Start of Task inputs
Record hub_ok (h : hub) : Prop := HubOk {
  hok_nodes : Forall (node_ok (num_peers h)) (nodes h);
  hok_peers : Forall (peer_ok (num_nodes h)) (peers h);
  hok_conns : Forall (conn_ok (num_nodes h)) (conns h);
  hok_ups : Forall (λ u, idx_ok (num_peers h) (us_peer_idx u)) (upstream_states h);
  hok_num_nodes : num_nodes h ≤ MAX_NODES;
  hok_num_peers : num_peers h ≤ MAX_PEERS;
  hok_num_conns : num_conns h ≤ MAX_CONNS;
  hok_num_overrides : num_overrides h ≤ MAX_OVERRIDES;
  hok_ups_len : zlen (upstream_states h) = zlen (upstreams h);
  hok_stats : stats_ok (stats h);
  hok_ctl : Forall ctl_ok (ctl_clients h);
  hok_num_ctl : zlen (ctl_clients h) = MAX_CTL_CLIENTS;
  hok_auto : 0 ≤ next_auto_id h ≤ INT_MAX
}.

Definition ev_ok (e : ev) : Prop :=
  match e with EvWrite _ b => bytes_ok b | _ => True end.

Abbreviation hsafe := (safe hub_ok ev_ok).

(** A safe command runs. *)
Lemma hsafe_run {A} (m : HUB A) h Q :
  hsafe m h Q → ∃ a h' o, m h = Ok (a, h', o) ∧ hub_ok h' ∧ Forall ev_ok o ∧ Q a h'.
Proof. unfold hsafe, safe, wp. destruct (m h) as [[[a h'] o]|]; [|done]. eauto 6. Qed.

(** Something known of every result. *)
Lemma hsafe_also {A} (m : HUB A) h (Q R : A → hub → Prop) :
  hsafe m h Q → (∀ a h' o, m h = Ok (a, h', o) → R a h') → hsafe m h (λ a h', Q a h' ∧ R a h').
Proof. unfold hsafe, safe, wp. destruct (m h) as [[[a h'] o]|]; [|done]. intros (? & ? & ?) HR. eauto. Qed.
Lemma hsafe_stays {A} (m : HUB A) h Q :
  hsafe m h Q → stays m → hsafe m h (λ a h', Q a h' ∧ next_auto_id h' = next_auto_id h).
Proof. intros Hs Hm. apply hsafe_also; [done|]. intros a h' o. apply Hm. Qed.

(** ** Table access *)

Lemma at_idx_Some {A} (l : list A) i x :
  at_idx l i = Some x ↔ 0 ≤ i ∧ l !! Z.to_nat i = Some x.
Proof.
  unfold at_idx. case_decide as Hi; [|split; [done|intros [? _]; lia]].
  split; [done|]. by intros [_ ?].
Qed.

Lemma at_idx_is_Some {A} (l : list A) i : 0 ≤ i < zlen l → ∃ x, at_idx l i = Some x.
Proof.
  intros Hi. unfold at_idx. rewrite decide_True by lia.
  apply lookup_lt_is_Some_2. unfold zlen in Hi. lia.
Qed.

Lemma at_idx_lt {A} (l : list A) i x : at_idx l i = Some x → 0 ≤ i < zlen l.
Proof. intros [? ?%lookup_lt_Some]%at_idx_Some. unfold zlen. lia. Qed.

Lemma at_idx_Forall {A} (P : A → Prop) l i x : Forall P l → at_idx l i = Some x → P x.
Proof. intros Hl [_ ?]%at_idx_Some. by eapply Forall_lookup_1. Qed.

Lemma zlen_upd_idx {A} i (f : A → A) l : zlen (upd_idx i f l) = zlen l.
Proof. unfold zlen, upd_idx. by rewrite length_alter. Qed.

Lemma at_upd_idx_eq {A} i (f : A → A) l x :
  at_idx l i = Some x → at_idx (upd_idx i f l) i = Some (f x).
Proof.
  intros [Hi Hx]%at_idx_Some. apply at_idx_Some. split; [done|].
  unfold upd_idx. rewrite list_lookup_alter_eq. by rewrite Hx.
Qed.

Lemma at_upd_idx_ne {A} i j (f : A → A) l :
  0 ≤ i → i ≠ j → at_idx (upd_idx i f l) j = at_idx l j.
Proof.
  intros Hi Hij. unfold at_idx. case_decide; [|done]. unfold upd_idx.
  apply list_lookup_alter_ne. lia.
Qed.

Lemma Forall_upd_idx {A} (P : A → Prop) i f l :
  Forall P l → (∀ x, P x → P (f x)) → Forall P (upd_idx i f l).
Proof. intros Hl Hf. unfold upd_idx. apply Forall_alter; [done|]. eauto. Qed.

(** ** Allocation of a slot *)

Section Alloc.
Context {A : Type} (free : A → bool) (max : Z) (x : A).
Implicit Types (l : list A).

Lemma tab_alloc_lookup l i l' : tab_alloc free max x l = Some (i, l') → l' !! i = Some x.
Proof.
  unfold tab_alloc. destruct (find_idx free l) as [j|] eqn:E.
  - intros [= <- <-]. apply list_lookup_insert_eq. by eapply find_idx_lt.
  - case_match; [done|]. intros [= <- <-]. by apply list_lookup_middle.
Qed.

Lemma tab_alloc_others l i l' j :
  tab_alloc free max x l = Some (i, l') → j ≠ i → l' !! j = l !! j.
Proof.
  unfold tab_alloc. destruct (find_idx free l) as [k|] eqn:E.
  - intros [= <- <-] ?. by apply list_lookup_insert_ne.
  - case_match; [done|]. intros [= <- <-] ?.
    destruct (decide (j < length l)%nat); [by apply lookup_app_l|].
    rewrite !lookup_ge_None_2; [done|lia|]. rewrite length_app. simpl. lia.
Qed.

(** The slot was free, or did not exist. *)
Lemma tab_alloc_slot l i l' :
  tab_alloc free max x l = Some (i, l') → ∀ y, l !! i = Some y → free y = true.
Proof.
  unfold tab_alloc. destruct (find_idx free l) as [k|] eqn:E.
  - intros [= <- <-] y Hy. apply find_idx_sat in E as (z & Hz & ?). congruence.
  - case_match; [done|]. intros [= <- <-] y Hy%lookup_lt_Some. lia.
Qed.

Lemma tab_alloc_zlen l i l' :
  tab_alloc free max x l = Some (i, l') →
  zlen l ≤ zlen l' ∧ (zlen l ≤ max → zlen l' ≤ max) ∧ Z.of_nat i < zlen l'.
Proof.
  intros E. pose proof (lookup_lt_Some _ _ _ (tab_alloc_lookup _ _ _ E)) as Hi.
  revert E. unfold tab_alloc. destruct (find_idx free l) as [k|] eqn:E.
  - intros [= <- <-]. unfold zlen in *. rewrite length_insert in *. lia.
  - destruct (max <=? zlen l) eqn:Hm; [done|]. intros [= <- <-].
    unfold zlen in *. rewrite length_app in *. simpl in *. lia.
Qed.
End of Task inputs
Start of Task inputs
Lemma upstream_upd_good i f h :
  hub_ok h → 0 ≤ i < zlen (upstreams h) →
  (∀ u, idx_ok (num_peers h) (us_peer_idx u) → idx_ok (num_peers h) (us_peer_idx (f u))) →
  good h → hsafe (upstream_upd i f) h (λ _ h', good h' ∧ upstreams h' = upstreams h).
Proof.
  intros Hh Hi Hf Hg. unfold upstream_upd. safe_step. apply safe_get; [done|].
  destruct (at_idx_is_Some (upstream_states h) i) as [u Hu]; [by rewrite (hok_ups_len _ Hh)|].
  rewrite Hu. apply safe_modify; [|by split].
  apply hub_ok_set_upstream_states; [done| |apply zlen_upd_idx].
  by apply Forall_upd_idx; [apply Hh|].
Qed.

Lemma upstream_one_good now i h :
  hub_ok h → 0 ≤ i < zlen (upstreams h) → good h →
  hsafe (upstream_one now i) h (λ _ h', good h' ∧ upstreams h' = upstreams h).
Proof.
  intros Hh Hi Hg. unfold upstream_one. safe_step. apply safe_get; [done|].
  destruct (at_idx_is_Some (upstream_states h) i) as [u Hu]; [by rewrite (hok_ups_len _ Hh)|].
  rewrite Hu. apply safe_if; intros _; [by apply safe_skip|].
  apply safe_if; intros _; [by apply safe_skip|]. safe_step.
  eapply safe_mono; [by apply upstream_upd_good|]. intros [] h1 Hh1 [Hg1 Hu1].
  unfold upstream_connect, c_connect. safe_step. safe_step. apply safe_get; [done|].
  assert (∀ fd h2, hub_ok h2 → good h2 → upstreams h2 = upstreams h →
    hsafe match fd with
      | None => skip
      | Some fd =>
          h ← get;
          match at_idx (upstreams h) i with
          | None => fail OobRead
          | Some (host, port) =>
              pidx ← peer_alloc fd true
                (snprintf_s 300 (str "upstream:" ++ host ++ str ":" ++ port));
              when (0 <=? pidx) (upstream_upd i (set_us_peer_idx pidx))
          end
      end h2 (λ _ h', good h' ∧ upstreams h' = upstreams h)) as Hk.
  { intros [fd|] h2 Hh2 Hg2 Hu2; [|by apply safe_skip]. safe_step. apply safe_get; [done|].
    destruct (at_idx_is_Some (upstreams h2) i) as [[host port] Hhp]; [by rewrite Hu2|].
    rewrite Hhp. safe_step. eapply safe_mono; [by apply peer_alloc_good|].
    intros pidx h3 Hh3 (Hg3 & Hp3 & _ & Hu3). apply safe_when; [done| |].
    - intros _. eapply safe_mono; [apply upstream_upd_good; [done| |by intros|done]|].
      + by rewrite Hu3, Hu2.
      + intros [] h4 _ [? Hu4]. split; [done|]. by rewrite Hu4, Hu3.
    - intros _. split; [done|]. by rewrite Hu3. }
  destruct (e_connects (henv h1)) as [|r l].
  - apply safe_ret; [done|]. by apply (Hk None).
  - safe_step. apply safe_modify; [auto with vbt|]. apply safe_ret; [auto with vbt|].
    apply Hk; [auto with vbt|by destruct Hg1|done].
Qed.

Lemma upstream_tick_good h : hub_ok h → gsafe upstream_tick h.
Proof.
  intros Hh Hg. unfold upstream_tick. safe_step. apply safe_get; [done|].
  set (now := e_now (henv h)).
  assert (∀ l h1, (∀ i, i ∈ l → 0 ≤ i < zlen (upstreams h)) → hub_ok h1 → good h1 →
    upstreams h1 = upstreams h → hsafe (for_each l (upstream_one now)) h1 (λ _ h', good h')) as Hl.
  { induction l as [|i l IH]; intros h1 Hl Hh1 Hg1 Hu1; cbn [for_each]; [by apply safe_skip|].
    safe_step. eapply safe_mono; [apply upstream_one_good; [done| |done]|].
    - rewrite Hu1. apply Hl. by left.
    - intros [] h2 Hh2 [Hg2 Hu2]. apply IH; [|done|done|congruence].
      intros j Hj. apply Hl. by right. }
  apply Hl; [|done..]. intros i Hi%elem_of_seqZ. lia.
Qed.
End of Task inputs
> _Activity_
Please transcribe exactly the lines above from the line that has "l i = Some x." up to and including the line that has "Proof. intros [?"; no other line belongs in the answer.

> _Answer to this exercise_
Lemma at_idx_is_Some {A} (l : list A) i : 0 ≤ i < zlen l → ∃ x, at_idx l i = Some x.
Proof.
  intros Hi. unfold at_idx. rewrite decide_True by lia.
  apply lookup_lt_is_Some_2. unfold zlen in Hi. lia.
Qed.

Lemma at_idx_lt {A} (l : list A) i x : at_idx l i = Some x → 0 ≤ i < zlen l.
Proof. intros [? ?%lookup_lt_Some]%at_idx_Some. unfold zlen. lia. Qed.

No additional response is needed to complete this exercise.